Wann Coaching für Juristen sinnvoll ist: Anlässe und Zielgruppen
Das Wichtigste auf einen Blick
- Karrieretransition: Kanzleiwechsel, Einstieg in eine Inhouse-Position oder der Weg zum Partner-Track
- Übernahme einer Führungsrolle als Managing Partner oder Teamleiter in einer Sozietät
- Positionierung als Rechtsexperte und Aufbau einer Expertenmarke
- Burnout-Prävention und Well-Being in einem hochdruckbelasteten Berufsfeld
- Strategische Kanzleigründung oder Neuausrichtung einer Boutique-Kanzlei
Coaching für Juristen richtet sich an:
- Associates auf dem Weg zum Partner
- Unternehmensjuristen und Syndici in Rechtsabteilungen
- Richter in Führungspositionen
- Managing Partner und Kanzleiinhaber jeder Größenordnung
Die Begleitung setzt dort an, wo Fachkompetenz nicht mehr weiterhilft: bei Entscheidungen, die Selbstreflexion verlangen. Bei Führungssituationen, die keine juristische Antwort kennen. Bei Karriereweichen, die strategisches Denken erfordern — kein Nachschlagen.
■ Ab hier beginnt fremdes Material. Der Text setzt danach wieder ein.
(** ** Degraded results *)

Lemma detectBuildSystem_degraded w s :
  buildSystems (proj s) = None →
  let s1 := (exec (detectWorkspaces w) s).2 in
  Exists (fun b => fulfilled_value (search w (proj s1) b) = None)
    (registeredBuildSystems w) →
  ∃ e, Exists (fun b => search w (proj s1) b = Failed e) (registeredBuildSystems w)
     ∧ exec (detectBuildSystem w) s
       = (Fulfilled (Some []),
          record (Reported e)
            (journal_app (map (search_call (proj s1)) (registeredBuildSystems w)) s1))
     ∧ buildSystems (proj s1) = None.
Proof.
  intros Hbs s1 Hex. pose proof (exec_detectBuildSystem w s Hbs) as H; simpl in H.
  fold s1 in H. rewrite (mapM_None_2 _ _ Hex) in H. destruct H as (e & He & Heq).
  exists e. split; [done|]. split; [done|]. subst s1.
  by destruct (detectWorkspaces_frame w s) as (a & b & ->).
Qed.

(** C2, as the code has it. When the detection logic of a stage throws [e]:
    - the package-manager accessor returns [null]; it reports nothing and
      leaves its field unset;
    - the workspace accessor reports [e] once and returns [null]; its field
      stays unset;
    - the build-system accessor reports once the error of a search that
      failed and returns [[]]; its field stays unset;
    - a framework detector that throws makes the list of its path empty,
      without a report;
    - the settings accessor reports [e] once and returns the [[]] it stored
      before detection;
    - and later stages still complete: when a search of build-system
      detection throws, [detectFrameworks] resolves to the frameworks it
      detects, with that one report in the journal and [buildSystems] unset;
    - the frameworks accessor resolves to a list in every case: no failure
      of detection logic reaches its own catch, which would return [null]. *)
Theorem degraded_results (w : World) (s : St) (e : Err) :
  (packageManager (proj s) = Undefined →
   resolvePackageManager w (proj s) = Failed e →
   exec (detectPackageManager w) s
   = (Fulfilled Null, record (Called OpDetectPackageManager) s))
  ∧ (workspace (proj s) = Undefined →
     let s1 := (exec (detectPackageManager w) s).2 in
     resolveWorkspaces w (proj s1) = Failed e →
     exec (detectWorkspaces w) s
     = (Fulfilled Null, record (Reported e) (record (Called OpDetectWorkspaces) s1))
     ∧ workspace (proj s1) = Undefined)
  ∧ (buildSystems (proj s) = None →
     let s1 := (exec (detectWorkspaces w) s).2 in
     Exists (fun b => fulfilled_value (search w (proj s1) b) = None)
       (registeredBuildSystems w) →
     ∃ e', Exists (fun b => search w (proj s1) b = Failed e')
             (registeredBuildSystems w)
         ∧ exec (detectBuildSystem w) s
           = (Fulfilled (Some []),
              record (Reported e')
                (journal_app (map (search_call (proj s1)) (registeredBuildSystems w)) s1))
         ∧ buildSystems (proj s1) = None)
  ∧ (∀ path0,
       Exists (fun F => fulfilled_value (framework_detect F (proj s) path0) = None)
         (registeredFrameworks w) →
       exec (detectFrameworksInPath w path0) s
       = (Fulfilled [],
          journal_app (map (framework_call path0) (registeredFrameworks w)) s))
  ∧ (settings (proj s) = None →
     let s1 := (exec (detectFrameworks w) (update (set_settings (Some [])) s)).2 in
     generateBuildSettings w (proj s1) = Failed e →
     exec (getBuildSettings w) s
     = (Fulfilled (Some []), record (Reported e) (record (Called OpGetBuildSettings) s1))
     ∧ settings (proj s1) = Some [])
  ∧ (buildSystems (proj s) = None →
     frameworks (proj s) = None →
     let s1 := (exec (detectWorkspaces w) s).2 in
     Exists (fun b => fulfilled_value (search w (proj s1) b) = None)
       (registeredBuildSystems w) →
     ∃ e' m s',
       exec (detectFrameworks w) s = (Fulfilled (Obj (values_flat m)), s')
       ∧ journal s'
         = (journal s1 ++ map (search_call (proj s1)) (registeredBuildSystems w)
              ++ [Reported e'])
             ++ framework_calls w (proj s1) ++ [Emitted (EvDetectFrameworks m)]
       ∧ buildSystems (proj s') = None
       ∧ frameworks (proj s') = Some m)
  ∧ (∃ v, (exec (detectFrameworks w) s).1 = Fulfilled (Obj v)).
Proof.
  split; [|split; [|split; [|split; [|split; [|split]]]]];
    [| | | | | |by destruct (detectFrameworks_resolves w s) as [v ->]; eauto].
  - intros Hpm He. rewrite exec_detectPackageManager, Hpm; simpl. by rewrite He.
  - intros Hws s1 He. rewrite exec_detectWorkspaces, Hws; simpl. fold s1.
    rewrite He. split; [done|]. subst s1.
    by destruct (detectPackageManager_frame w s) as [a ->].
  - apply detectBuildSystem_degraded.
  - intros path0 Hex. rewrite exec_detectFrameworksInPath.
    unfold frameworks_in_path. by rewrite (mapM_None_2 _ _ Hex).
  - intros Hs s1 He. rewrite (exec_getBuildSettings w s Hs). fold s1. rewrite He.
    assert (Hkept : settings (proj s1) = Some []).
    { subst s1. by rewrite settings_kept_by_detectFrameworks. }
    by rewrite Hkept.
  - intros Hbs Hfw s1 Hex.
    destruct (detectBuildSystem_degraded w s Hbs Hex) as (e' & _ & Heq & Hnone).
    fold s1 in Heq, Hnone.
    destruct (exec_detectFrameworks w s Hfw) as (m & Hrun & _).
    rewrite Heq in Hrun; simpl in Hrun.
    exists e', m. eexists. split; [exact Hrun|]. simpl.
    split; [by rewrite <- !app_assoc|]. done.
Qed.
Coaching ist keine Therapie. Coaching ist kein Mentoring. Coaching ist eine zielgerichtete, zeitlich begrenzte Zusammenarbeit, die konkrete Handlungsoptionen entwickelt und die Eigenverantwortung stärkt. Gemäß den Standards der ICF (International Coaching Federation) setzt professionelles Coaching eine handlungsfähige Person in einer beruflichen Entscheidungssituation voraus — nicht die Behandlung psychischer Erkrankungen.